◆ Problem description:
Below are the entries; give again exactly the lines from the one mentioning "c) (lower t)" through the one mentioning "(** [s.strip()] *)", inclusive.

◆ Data extract:
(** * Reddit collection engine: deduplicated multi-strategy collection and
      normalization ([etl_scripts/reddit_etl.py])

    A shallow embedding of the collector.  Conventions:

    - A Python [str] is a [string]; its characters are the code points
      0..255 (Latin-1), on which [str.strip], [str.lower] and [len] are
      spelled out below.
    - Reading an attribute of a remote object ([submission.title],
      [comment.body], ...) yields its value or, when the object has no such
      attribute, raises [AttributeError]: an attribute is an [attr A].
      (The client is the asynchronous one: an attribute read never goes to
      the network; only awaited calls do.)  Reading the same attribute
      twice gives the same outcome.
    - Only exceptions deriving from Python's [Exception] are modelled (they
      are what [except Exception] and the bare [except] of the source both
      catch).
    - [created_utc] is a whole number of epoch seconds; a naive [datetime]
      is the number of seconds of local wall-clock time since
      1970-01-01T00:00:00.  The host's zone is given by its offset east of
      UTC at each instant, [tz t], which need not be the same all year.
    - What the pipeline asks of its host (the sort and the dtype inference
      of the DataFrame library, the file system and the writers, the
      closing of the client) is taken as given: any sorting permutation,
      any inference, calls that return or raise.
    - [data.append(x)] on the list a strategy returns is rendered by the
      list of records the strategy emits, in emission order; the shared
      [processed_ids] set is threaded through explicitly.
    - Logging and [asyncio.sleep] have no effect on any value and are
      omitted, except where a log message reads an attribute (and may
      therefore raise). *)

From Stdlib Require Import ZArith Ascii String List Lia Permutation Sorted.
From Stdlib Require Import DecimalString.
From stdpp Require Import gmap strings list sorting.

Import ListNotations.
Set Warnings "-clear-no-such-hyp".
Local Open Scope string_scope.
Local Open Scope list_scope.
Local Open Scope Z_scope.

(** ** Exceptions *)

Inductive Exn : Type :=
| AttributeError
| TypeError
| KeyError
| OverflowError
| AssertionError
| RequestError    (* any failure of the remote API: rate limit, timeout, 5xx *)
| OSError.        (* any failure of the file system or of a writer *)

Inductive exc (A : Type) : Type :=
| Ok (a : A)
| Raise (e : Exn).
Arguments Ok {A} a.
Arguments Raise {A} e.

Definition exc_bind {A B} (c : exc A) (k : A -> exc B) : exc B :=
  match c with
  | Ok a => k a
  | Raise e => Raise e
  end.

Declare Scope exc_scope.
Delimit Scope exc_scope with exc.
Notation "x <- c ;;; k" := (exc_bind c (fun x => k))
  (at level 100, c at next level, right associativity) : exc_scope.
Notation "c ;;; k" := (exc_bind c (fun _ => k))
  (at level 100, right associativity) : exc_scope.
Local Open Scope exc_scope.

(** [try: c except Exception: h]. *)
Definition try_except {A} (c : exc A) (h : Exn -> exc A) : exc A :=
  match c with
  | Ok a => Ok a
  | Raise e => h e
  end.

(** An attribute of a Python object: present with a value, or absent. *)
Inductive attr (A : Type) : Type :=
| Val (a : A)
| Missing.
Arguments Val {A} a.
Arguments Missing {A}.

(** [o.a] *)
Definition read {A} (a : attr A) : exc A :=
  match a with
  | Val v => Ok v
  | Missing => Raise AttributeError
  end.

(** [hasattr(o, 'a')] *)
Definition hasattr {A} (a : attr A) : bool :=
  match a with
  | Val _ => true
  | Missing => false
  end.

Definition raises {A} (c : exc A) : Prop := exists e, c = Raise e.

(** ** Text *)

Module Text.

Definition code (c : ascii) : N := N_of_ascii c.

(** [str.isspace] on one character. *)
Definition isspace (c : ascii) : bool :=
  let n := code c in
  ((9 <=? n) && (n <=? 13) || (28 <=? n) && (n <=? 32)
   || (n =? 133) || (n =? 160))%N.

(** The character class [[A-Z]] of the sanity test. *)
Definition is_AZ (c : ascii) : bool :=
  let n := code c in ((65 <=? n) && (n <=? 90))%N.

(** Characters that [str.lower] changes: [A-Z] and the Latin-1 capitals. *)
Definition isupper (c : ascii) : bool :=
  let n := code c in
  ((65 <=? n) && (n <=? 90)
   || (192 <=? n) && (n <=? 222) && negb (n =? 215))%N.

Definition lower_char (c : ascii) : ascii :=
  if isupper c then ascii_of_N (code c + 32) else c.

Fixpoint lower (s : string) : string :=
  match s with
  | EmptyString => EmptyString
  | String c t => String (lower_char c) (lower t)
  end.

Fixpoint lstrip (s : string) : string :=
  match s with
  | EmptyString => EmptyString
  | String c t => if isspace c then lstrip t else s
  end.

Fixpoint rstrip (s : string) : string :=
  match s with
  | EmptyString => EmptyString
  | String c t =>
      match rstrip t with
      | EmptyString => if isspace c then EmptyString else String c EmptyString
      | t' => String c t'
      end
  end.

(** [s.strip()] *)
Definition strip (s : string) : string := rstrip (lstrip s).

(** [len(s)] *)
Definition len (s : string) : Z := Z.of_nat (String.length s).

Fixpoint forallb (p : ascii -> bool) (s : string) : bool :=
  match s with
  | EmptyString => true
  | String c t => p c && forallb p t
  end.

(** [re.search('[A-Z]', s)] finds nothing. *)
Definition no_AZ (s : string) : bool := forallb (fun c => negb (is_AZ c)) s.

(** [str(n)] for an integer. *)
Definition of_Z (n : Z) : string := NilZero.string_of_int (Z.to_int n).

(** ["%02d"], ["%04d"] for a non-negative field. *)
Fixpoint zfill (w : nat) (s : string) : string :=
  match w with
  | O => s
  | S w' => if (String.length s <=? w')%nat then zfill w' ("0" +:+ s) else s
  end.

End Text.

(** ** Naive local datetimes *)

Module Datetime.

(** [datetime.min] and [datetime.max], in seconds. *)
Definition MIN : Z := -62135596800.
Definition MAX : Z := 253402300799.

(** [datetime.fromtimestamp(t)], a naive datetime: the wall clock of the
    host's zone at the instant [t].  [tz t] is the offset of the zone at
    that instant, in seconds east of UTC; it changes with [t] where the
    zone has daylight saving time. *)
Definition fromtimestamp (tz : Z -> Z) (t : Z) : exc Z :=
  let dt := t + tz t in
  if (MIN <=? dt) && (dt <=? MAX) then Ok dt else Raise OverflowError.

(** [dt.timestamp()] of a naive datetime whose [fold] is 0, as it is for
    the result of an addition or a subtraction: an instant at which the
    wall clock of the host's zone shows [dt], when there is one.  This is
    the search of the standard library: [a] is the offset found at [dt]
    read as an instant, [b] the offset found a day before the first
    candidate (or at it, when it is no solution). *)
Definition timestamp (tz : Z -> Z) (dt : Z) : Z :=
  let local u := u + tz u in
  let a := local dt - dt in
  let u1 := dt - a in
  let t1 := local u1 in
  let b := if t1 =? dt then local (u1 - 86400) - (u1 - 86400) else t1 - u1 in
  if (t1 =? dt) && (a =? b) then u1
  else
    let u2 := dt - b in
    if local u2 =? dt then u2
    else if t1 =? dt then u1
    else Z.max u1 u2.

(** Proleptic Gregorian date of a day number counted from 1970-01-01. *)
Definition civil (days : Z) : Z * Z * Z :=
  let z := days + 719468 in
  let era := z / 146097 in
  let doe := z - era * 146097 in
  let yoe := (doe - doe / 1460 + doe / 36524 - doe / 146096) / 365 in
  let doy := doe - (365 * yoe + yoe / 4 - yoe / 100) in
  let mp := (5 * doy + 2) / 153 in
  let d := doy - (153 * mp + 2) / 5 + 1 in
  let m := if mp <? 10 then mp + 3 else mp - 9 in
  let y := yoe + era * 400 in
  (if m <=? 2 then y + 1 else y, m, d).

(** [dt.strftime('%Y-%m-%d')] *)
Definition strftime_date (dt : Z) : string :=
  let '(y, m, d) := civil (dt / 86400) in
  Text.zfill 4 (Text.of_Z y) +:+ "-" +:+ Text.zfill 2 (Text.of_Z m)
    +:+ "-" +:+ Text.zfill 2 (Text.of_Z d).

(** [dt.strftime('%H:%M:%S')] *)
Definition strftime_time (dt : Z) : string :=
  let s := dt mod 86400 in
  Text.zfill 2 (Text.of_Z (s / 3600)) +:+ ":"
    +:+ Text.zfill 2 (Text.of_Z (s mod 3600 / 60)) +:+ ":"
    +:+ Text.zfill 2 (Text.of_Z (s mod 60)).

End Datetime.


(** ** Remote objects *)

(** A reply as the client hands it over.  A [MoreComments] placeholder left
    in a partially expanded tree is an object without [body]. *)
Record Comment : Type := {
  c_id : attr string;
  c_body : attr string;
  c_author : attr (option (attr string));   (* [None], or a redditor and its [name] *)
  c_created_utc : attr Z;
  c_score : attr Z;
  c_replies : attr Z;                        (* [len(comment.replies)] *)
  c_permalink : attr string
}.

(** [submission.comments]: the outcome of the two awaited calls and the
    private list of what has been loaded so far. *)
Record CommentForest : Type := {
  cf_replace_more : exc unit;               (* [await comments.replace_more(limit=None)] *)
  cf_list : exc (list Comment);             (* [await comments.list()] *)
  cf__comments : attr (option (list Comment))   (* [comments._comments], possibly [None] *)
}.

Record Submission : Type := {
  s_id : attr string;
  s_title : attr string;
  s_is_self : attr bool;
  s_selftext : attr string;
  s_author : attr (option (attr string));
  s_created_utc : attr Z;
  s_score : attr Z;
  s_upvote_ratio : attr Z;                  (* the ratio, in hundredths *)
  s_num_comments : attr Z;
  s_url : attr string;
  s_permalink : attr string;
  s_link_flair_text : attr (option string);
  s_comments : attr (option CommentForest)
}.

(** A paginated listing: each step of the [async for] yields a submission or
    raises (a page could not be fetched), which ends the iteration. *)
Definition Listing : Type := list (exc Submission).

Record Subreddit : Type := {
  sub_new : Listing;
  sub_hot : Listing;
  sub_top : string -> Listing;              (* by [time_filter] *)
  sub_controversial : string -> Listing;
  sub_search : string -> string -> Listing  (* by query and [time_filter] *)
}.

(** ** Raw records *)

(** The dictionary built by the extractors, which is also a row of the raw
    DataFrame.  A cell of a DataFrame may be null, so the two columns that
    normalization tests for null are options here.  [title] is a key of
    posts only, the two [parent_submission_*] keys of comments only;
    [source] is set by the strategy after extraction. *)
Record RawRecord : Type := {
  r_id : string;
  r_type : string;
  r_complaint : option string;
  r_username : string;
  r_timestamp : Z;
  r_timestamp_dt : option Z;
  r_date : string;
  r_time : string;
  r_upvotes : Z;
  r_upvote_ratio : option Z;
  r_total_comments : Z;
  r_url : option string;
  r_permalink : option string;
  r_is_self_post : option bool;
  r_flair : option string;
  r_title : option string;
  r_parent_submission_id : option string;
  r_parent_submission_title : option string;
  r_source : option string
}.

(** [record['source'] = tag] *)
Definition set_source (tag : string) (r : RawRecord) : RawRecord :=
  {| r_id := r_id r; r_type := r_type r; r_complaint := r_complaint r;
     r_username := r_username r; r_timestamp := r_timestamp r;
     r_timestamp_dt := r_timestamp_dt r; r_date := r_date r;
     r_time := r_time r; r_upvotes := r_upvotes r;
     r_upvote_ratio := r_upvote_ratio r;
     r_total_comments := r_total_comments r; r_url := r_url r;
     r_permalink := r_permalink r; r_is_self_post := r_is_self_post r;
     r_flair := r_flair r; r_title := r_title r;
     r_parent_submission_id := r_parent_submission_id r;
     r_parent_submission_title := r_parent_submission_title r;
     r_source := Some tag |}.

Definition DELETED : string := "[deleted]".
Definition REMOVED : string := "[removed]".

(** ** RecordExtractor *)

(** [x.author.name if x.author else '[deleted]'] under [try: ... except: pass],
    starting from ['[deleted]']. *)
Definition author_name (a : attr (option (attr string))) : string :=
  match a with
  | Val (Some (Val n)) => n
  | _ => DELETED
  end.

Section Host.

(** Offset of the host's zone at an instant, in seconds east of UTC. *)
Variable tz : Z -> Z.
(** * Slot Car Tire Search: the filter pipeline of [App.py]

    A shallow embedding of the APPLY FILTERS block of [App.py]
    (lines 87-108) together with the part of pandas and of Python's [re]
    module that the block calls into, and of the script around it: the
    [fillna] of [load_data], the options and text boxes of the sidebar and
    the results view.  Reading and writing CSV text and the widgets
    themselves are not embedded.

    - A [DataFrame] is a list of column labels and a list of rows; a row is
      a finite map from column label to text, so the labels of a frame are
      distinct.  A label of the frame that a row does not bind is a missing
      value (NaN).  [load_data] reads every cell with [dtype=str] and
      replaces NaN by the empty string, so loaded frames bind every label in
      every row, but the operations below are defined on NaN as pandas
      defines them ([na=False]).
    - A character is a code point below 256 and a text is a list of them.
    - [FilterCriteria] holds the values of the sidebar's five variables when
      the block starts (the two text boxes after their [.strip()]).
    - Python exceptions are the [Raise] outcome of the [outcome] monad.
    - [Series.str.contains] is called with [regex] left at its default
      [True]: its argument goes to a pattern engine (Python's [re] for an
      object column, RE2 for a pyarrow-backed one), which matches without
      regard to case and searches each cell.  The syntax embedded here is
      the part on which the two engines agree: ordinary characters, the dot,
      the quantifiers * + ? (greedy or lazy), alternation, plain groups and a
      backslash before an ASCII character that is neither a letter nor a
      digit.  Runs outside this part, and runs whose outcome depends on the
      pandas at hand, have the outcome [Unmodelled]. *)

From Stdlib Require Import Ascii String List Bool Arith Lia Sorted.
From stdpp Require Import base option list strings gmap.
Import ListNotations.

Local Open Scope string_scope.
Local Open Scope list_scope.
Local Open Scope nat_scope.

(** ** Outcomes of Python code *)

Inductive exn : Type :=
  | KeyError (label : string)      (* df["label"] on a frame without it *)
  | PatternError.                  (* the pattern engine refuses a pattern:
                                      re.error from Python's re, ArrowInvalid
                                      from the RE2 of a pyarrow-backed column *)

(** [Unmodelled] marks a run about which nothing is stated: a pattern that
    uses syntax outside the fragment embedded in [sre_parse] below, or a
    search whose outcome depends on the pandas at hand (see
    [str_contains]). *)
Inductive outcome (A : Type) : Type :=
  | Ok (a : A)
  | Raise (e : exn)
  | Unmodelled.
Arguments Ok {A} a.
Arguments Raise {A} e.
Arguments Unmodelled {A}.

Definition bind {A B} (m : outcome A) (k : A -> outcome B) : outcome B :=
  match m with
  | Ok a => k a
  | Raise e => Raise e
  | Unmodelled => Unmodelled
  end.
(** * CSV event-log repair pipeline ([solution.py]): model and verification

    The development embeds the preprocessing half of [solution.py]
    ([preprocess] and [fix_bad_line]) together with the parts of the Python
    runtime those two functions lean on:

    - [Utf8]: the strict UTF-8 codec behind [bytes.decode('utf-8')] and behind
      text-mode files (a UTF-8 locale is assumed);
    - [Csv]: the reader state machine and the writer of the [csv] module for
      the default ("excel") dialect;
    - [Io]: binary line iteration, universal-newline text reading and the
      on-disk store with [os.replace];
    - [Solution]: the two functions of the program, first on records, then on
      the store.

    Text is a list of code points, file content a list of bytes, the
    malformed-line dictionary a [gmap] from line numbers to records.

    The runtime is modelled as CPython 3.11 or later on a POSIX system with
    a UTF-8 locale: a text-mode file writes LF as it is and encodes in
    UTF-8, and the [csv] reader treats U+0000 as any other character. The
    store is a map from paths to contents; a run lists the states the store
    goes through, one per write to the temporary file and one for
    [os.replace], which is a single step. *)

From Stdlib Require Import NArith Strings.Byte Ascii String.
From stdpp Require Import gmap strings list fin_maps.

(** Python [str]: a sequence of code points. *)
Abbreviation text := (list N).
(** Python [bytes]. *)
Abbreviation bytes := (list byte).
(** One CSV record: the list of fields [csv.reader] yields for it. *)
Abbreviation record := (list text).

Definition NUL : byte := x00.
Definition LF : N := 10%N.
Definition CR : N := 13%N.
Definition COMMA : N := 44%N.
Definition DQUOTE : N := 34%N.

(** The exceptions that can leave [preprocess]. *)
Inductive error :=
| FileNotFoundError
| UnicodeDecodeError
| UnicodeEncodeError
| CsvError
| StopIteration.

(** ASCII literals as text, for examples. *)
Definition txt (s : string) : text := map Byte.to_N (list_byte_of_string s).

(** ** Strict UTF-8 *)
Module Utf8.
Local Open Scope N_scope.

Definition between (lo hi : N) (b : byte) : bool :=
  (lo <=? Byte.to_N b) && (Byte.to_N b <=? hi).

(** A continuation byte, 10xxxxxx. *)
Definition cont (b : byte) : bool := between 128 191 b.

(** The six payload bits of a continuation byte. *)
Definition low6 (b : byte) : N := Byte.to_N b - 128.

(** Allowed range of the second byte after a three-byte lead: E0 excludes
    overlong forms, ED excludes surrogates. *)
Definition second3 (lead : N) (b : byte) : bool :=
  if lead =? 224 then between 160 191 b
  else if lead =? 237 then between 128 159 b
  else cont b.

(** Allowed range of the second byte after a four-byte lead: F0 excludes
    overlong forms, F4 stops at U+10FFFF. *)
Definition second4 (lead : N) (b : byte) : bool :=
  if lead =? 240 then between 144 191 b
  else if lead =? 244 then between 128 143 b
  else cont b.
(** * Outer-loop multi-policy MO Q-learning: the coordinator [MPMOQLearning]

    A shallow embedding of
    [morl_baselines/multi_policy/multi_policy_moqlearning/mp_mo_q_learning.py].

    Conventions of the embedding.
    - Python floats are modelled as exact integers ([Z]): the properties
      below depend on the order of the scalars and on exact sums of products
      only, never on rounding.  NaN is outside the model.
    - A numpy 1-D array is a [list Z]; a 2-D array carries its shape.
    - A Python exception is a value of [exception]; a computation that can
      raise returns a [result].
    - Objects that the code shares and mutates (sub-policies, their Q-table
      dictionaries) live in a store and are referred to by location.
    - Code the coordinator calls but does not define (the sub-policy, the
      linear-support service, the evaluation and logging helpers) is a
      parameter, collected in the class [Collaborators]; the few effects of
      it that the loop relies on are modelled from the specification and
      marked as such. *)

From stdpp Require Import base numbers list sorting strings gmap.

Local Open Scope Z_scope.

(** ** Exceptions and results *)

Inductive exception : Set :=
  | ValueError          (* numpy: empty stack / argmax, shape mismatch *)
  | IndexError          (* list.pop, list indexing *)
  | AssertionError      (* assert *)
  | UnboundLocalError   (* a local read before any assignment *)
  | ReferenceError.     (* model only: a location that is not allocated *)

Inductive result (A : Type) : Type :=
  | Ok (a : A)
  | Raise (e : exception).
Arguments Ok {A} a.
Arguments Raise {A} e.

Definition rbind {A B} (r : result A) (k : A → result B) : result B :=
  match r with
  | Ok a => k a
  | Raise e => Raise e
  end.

◆ Exercise output:
  | String c t => String (lower_char c) (lower t)
  end.

Fixpoint lstrip (s : string) : string :=
  match s with
  | EmptyString => EmptyString
  | String c t => if isspace c then lstrip t else s
  end.

Fixpoint rstrip (s : string) : string :=
  match s with
  | EmptyString => EmptyString
  | String c t =>
      match rstrip t with
      | EmptyString => if isspace c then EmptyString else String c EmptyString
      | t' => String c t'
      end
  end.

(** [s.strip()] *)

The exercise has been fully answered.